I have returned to the Amazon more than fifteen times to report what is changing—and what refuses to. On some trips I found rivers at historic lows after back-to-back drought years, isolating communities. On others I worked waist-deep in floodwater, photographing families shifting homes and routines between extremes. Deforestation has fallen and risen during this time, but the pressure never lets up.
I travel to the Amazon to see beyond the postcard. I have walked illegal mining sites and their tailings; even as raids expand, the scars stay, and mercury still shows up in Yanomami hair and fish, while malnutrition and malaria keep shadowing daily life. I’ve documented slave-like labor allegations, the cattle pushing the forest line. On backroads and the Transamazônica I learned what scarcity costs; in Yanomami lands I learned what dignity resists. The conflicts over land are relentless, with threats and attacks spreading across the arc of deforestation.

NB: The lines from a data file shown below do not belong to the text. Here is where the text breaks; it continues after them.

Lemma bind_on_ok r ip w port backlog :
  eo_port (w_object w) = Some port -> eo_backlog (w_object w) = Some backlog ->
  wp (bind_on r ip) w (fun ret w' =>
    (ret = 0 /\ exists fd, ba_socket r = Some fd /\ ho_sockets (w_host w) !! fd = None /\
       in_use ip (uwrap 16 port) (ho_sockets (w_host w)) = false /\ w' = with_listener fd ip port backlog w) \/
    (ret = -1 /\ keeps w w')) (fun _ _ => False).
Proof.
  intros Hp Hb. unfold bind_on. do 2 wp_step. unfold sys_socket. destruct (ba_socket r) as [fd|] eqn:Er; cbn.
  2:{ wp_step. right. by repeat split. }
  destruct (bool_decide (fd ∈ _)); cbn; [wp_step; right; by repeat split|].
  case_bool_decide as Hf; cbn; [wp_step; right; by repeat split|].
  assert (Hn : ho_sockets (w_host w) !! fd = None) by by apply eq_None_not_Some.
  assert (Hs : forall sk, ho_sockets (w_host w) ⊆ <[fd := sk]> (ho_sockets (w_host w))) by by intros; apply insert_subseteq.
  unfold put_socket, on_host, on_object, setting. do 2 wp_step. cbn. do 3 wp_step. cbn. rewrite Hp. wp_step.
  do 2 wp_step. cbn. unfold sys_bind. destruct (ba_bind r && _) eqn:Eb; cbn; [|wp_step; right; by repeat split; cbn].
  do 2 wp_step. cbn. do 3 wp_step. cbn. rewrite Hb. wp_step. rewrite !insert_insert_eq.
  destruct (ba_listen r); cbn; [|wp_step; right; by repeat split; cbn].
  do 2 wp_step. cbn. do 2 wp_step. cbn. rewrite insert_insert_eq. wp_step. left. split; [done|]. exists fd.
  apply andb_true_iff in Eb as [_ Eb%negb_true_iff]. cbn in Eb. split; [done|]. split; [done|]. split; [|done].
  apply not_true_iff_false. intros Hu. by rewrite (in_use_insert _ _ _ _ _ Hn Hu) in Eb.
Qed.
Lemma zlen_tb_slots ds : Forall (fun d => zlen (tb_pid d) <= 20) ds -> zlen (tb_slots ds) = 20 * zlen ds.
Proof.
  induction 1 as [|d ds Hd _ IH]; [done|]. unfold tb_slots in *. cbn [map concat].
  rewrite zlen_app, zlen_chars, IH, zlen_cons by done. lia.
Qed.

(** The field [resv] of the answer. *)
Definition login_resv (ret : Z) (kid : list Z) : list Z := if ret =? 0 then chars 64 (c_text kid) else zeros 64.

Lemma zlen_login_resv ret kid : (ret = 0 -> zlen (c_text kid) < 64) -> zlen (login_resv ret kid) = 64.
Proof.
  intros Hk. unfold login_resv. destruct (Z.eqb_spec ret 0); [|done]. apply zlen_chars. specialize (Hk e). lia.
Qed.

Lemma login_reply_spec kid seq ret n body m :
  is_int seq -> zlen body = 20 * n -> 0 <= n <= 504 -> (ret = 0 -> zlen (c_text kid) < 64) ->
  login_reply kid seq ret n ((zeros 152 ++ body) ++ zeros m) =
    inl (frame RESP_LOGIN seq (to_bytes (mk_resp_login ret n (login_resv ret kid)) ++ body)).
Proof.
  intros Hseq Hb Hn Hk. unfold login_reply.
  assert (Hr : (if ret =? 0 then strcpy 64 kid else inl (zeros 64)) = inl (login_resv ret kid)).
  { unfold login_resv, strcpy. destruct (Z.eqb_spec ret 0) as [E|]; [|done].
    rewrite (proj2 (Z.leb_gt _ _)); [done|]. by apply Hk. }
  rewrite Hr. cbn [sizeof RespLogin_wire]. set (h := to_bytes (header _ _ _)).
  assert (Hh : zlen h = 80). { refine (to_bytes_length _ _). apply header_fits; unfold is_int in *; [done|done|lia]. }
  set (r := to_bytes (mk_resp_login _ _ _)).
  assert (Hl : zlen r = 72).
  { unfold r. cbn [to_bytes RespLogin_wire pl_result pl_size pl_resv]. rewrite !zlen_app, zlen_login_resv by done. done. }
  change (zeros 152) with (zeros 80 ++ zeros 72). rewrite <-!app_assoc.
  pose proof (write_mem_mid [] (zeros 80) (zeros 72 ++ body ++ zeros m) h) as H1. rewrite app_nil_l in H1.
  change (zlen []) with 0 in H1. rewrite H1 by by rewrite Hh. rewrite app_nil_l.
  pose proof (write_mem_mid h (zeros 72) (body ++ zeros m) r) as H2. rewrite Hh in H2. rewrite H2 by by rewrite Hl.
  f_equal. unfold frame. rewrite zlen_app, Hl, Hb. replace (72 + 20 * n) with (72 + n * 20) by lia. fold h.
  rewrite !app_assoc. apply slice_here. rewrite !zlen_app, Hh, Hl, Hb. lia.
Qed.
Lemma In_wait_ok lost rs l :
  loop_ok lost l -> al_pc l = L_wait -> forallb (reportable l) rs = true ->
  map (seen l) rs = rs /\ loop_ok (forgets (In_wait rs) ∪ lost) (set_pc (L_events (map (seen l) rs)) (foldr report l rs)).
Proof.
  intros Hl Epc Hrep. assert (Hseen : map (seen l) rs = rs).
  { induction rs as [|[fd bits] rs IH]; [done|]. apply andb_true_iff in Hrep as [Hr Hrep]. cbn [map].
    rewrite (IH Hrep). f_equal. unfold seen. cbn [fst snd]. f_equal.
    apply andb_true_iff in Hr as [[[[Hr|Hr]%orb_true_iff _]%andb_true_iff _]%andb_true_iff _]; apply bool_decide_eq_true in Hr.
    - subst fd. by rewrite (proj2 (lo_data_listen lost l Hl)).
    - by rewrite (lo_data lost l Hl fd) by by apply (so_epoll _ (lo_server lost l Hl)). }
  split; [done|]. rewrite Hseen. destruct (foldr_report l rs) as ((E1 & E2 & E3 & E4 & E5 & E6 & E7) & Hp & Hd).
  assert (Hbusy : forall fd bits, (fd, bits) ∈ rs ->
    busy fd (set_pc (L_events rs) (foldr report l rs)) \/ (fd ∈ forgets (In_wait rs) /\ unread fd l = false)).
  { intros fd bits Hr. destruct (has_bit EPOLLIN bits) eqn:Hb; [left; right; by exists bits|right]. split.
    - apply elem_of_list_to_set, list_elem_of_fmap. exists (fd, bits). split; [done|]. by apply list_elem_of_filter.
    - rewrite forallb_forall in Hrep. specialize (Hrep (fd, bits) (proj1 (list_elem_of_In _ _) Hr)).
      unfold reportable in Hrep. rewrite Hb in Hrep. cbn [orb] in Hrep.
      apply andb_true_iff in Hrep as [_ [_ Hu]%andb_true_iff]. by apply negb_true_iff in Hu. }
  assert (Hkeep : forall fd, busy fd l -> busy fd (set_pc (L_events rs) (foldr report l rs))).
  { intros fd [Ht|(bits & Hb & _)]; [left; cbn; by rewrite E6|]. rewrite Epc in Hb. cbn in Hb. by apply not_elem_of_nil in Hb. }
  destruct Hl as [H1 H2 H3 H4 H5 H6 H8 H9].
  split; cbn [al_server al_listenfd al_data al_streams al_listening set_pc]; rewrite ?E1, ?E2, ?E3, ?E4, ?E5; try done.
  - intros fd [Hfd|[Hfd He]]%Hd; [destruct (H8 fd Hfd) as [Ho [Hb|Hf]]; (split; [done|]); [left; auto|right; set_solver]|].
    split; [apply (so_epoll _ H1); by exists true|]. apply list_elem_of_fmap in Hfd as ([? bits] & -> & Hr).
    destruct (Hbusy _ _ Hr) as [?|[? _]]; [by left|right; set_solver].
  - intros fd c Hc Hne. destruct (decide (fd ∈ rs.*1)) as [Hr|Hr].
    + apply list_elem_of_fmap in Hr as ([? bits] & -> & Hr). destruct (Hbusy _ _ Hr) as [?|[_ Hu]]; [by right; left|].
      cbn [fst] in Hc. unfold unread in Hu. rewrite Hc in Hu. by destruct c.
    + destruct (H9 fd c Hc Hne) as [[Hpe Hdi]|[Hb|[Hf Hdi]]]; [left|right; left; by apply Hkeep|right; right].
      * cbn. rewrite Hp, Hd. tauto.
      * split; [set_solver|]. cbn. apply Hd. by left.
Qed.
(* ===== verification/ConnPool.v ===== *)
(** * ConnPool: the pool of database connections

    [MysqlConnectionPool] of [atb_sak/src/mysql/mysql_connection_pool.cpp]: a deque
    under a mutex, with a semaphore that counts it.  [fetchConnection] and
    [recycleConnection] are two steps each, between which other threads can come.  What
    the MySQL client library answers is an input.

    No connection is handed to two threads or lost, and the deque is never popped when
    it is empty, provided that [openConnPool] has succeeded. *)
From stdpp Require Import base list.
From S2P Require Import Prelude.

(** ** Connections *)

(** [mysqlConnection]: whether [sock] is not [NULL], and the result of the last query. *)
Record mysqlConnection := mk_conn { mc_sock : bool; mc_res : Z }.

(** [executeSql]: the answers of [mysql_query], of [mysql_real_connect], and of
    [mysql_query] again.  The result, the connection, and how often the statement was
    sent; a query over a [NULL] socket is an access through it. *)
Definition executeSql (query1 : Z) (connected : bool) (query2 : Z) (c : mysqlConnection)
  : (Z * mysqlConnection * Z) + fault :=
  let res := if mc_sock c then query1 else 1 in
  let sent := if mc_sock c then 1 else 0 in
  if res =? 0 then inl (res, mk_conn (mc_sock c) res, sent)
  else if connected then inl (query2, mk_conn true query2, sent + 1)
  else inr OutOfBounds.

(** ** The pool

    [cp_popping] and [cp_posting] count the threads between [sem_timedwait] and
    [pop_front], and between [push_back] and [sem_post]; [cp_held] are the connections
    in the hands of threads. *)
Record MysqlConnectionPool := mk_pool {
  cp_connPool : list Z;
  cp_sem : Z;
  cp_popping : nat;
  cp_held : list Z;
  cp_posting : nat;
}.

Definition MAX_POOL_SIZE : Z := 256.

(** The number of connections that [openConnPool] makes. *)
Definition conn_num (coreConnNum : Z) : Z :=
  if (MAX_POOL_SIZE <? coreConnNum) || (coreConnNum <=? 0) then MAX_POOL_SIZE else coreConnNum.

(** [openConnPool]: the semaphore is set first; [conns] are the connections that could
    be made before the first that could not. *)
Definition openConnPool (coreConnNum : Z) (conns : list Z) : Z * MysqlConnectionPool :=
  let n := conn_num coreConnNum in
  let made := take (Z.to_nat n) conns in
  ((if zlen made =? n then 0 else 1), mk_pool made n 0 [] 0).

(** The steps of the threads; [None]: the thread is not there, or gets no connection. *)
Inductive pool_step :=
  | Fetch_wait         (* sem_timedwait *)
  | Fetch_pop          (* lock, front, pop_front, unlock *)
  | Recycle_push (c : Z)   (* lock, push_back, unlock *)
  | Recycle_post.      (* sem_post *)

Definition pool_act (a : pool_step) (p : MysqlConnectionPool) : option (MysqlConnectionPool + fault) :=
  match a with
  | Fetch_wait =>
      if 0 <? cp_sem p then
        Some (inl (mk_pool (cp_connPool p) (cp_sem p - 1) (S (cp_popping p)) (cp_held p) (cp_posting p)))
      else None
  | Fetch_pop =>
      match cp_popping p with
      | O => None
      | S n =>
          Some (match cp_connPool p with
                | [] => inr OutOfBounds
                | c :: l => inl (mk_pool l (cp_sem p) n (c :: cp_held p) (cp_posting p))
                end)
      end
  | Recycle_push c =>
      if bool_decide (c ∈ cp_held p) then
        Some (inl (mk_pool (cp_connPool p ++ [c]) (cp_sem p) (cp_popping p)
                     (erase c (cp_held p)) (S (cp_posting p))))
      else None
  | Recycle_post =>
      match cp_posting p with
      | O => None
      | S n => Some (inl (mk_pool (cp_connPool p) (cp_sem p + 1) (cp_popping p) (cp_held p) n))
      end
  end.

Inductive pool_run (p0 : MysqlConnectionPool) : MysqlConnectionPool -> Prop :=
  | prun_start : pool_run p0 p0
  | prun_step a p p' : pool_run p0 p -> pool_act a p = Some (inl p') -> pool_run p0 p'.

(** ** The invariant *)
Record conserved (conns : list Z) (p : MysqlConnectionPool) : Prop := {
  cs_perm : cp_connPool p ++ cp_held p ≡ₚ conns;
  cs_sem : zlen (cp_connPool p) = cp_sem p + Z.of_nat (cp_popping p) + Z.of_nat (cp_posting p);
  cs_nonneg : 0 <= cp_sem p;
}.

Lemma pool_act_conserved conns a p r :
  conserved conns p -> pool_act a p = Some r -> exists p', r = inl p' /\ conserved conns p'.
Proof.
  intros [H1 H2 H3]. destruct a; cbn [pool_act].
  - destruct (Z.ltb_spec 0 (cp_sem p)); [|done]. intros [= <-]. eexists. split; [done|]. split; cbn; [done|lia|lia].
  - destruct (cp_popping p) as [|n] eqn:En; [done|]. intros [= <-].
    destruct (cp_connPool p) as [|c l] eqn:Ep; [unfold zlen in H2; cbn in H2; lia|].
    eexists. split; [done|]. split; cbn; [|rewrite zlen_cons in H2; lia|done].
    rewrite <-H1. cbn. symmetry. apply Permutation_middle.
  - case_bool_decide as Hc; [|done]. intros [= <-]. eexists. split; [done|]. split; cbn; [|rewrite zlen_app; cbn; change (zlen [c]) with 1; lia|done].
    rewrite <-app_assoc. cbn. by rewrite erase_Permutation.
  - destruct (cp_posting p) as [|n] eqn:En; [done|]. intros [= <-]. eexists. split; [done|]. split; cbn; [done|lia|lia].
Qed.

(** C40. After a successful [openConnPool], under any interleaving of the threads: each
    connection is in the pool or in the hands of one thread, the pool is never popped when
    it is empty, and when no thread is in between, the semaphore is its size. *)
Theorem connections_conserved coreConnNum conns p0 p :
  openConnPool coreConnNum conns = (0, p0) -> pool_run p0 p ->
  cp_connPool p ++ cp_held p ≡ₚ take (Z.to_nat (conn_num coreConnNum)) conns /\
  (forall a f, pool_act a p <> Some (inr f)) /\
  (cp_popping p = 0%nat -> cp_posting p = 0%nat -> cp_sem p = zlen (cp_connPool p)).
Proof.
  intros Ho Hr. unfold openConnPool in Ho. set (made := take _ conns) in *.
  assert (H0 : conserved made p0).
  { destruct (Z.eqb_spec (zlen made) (conn_num coreConnNum)) as [E|]; [|done]. injection Ho as <-.
    split; cbn; [by rewrite app_nil_r|lia|]. rewrite <-E. apply zlen_nonneg. }
  assert (Hp : conserved made p).
  { induction Hr as [|a p1 p2 _ IH Ha]; [done|]. destruct (pool_act_conserved _ _ _ _ IH Ha) as (p' & [= <-] & ?). done. }
  split; [apply Hp|]. split.
  - intros a f Ha. by destruct (pool_act_conserved _ _ _ _ Hp Ha) as (p' & ? & _).
  - intros E1 E2. destruct Hp as [_ Hs _]. rewrite E1, E2 in Hs. lia.
Qed.

(** Two connections, one thread in the middle of giving its own back. *)
Definition two_conns : MysqlConnectionPool := (openConnPool 2 [11; 12]).2.

Lemma connections_conserved_witness :
  [12; 11] ++ [] ≡ₚ [11; 12] /\
  (forall a f, pool_act a (mk_pool [12; 11] 1 0 [] 1) <> Some (inr f)) /\
  (0%nat = 0%nat -> 1%nat = 0%nat -> 1 = 2).
Proof.
  apply (connections_conserved 2 [11; 12] two_conns (mk_pool [12; 11] 1 0 [] 1)).
  - reflexivity.
  - apply (prun_step _ (Recycle_push 11) (mk_pool [12] 1 0 [11] 0)); [|reflexivity].
    apply (prun_step _ Fetch_pop (mk_pool [11; 12] 1 1 [] 0)); [|reflexivity].
    apply (prun_step _ Fetch_wait two_conns); [|reflexivity]. apply prun_start.
Defined.

(** When a connection could not be made, the semaphore still counts it. *)
Example failed_open_pops_empty :
  let '(ret, p) := openConnPool 2 [] in
  ret = 1 /\
  exists p', pool_act Fetch_wait p = Some (inl p') /\ pool_act Fetch_pop p' = Some (inr OutOfBounds).
Proof. split; [reflexivity|]. eexists. split; reflexivity. Qed.

(** A statement that fails is sent once more. *)
Example failed_statement_sent_twice : executeSql 1 true 0 (mk_conn true 0) = inl (0, mk_conn true 0, 2).
Proof. reflexivity. Qed.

Still, resilience is the headline the data can’t hold. I keep returning to the Amazon because it refuses to be only a forest. It teaches humility.These photographs are my ledger of gratitude and alarm - a record of a region fighting for a future that must include those who have kept it alive.
Caption: A dead Brazil nut tree (castanheira) stands in Jamanxim National Forest, Pará, Brazilian Amazon. Although loggers often leave Brazil nut trees standing, many later die as surrounding deforestation alters the microclimate, dries soils, and damages root networks.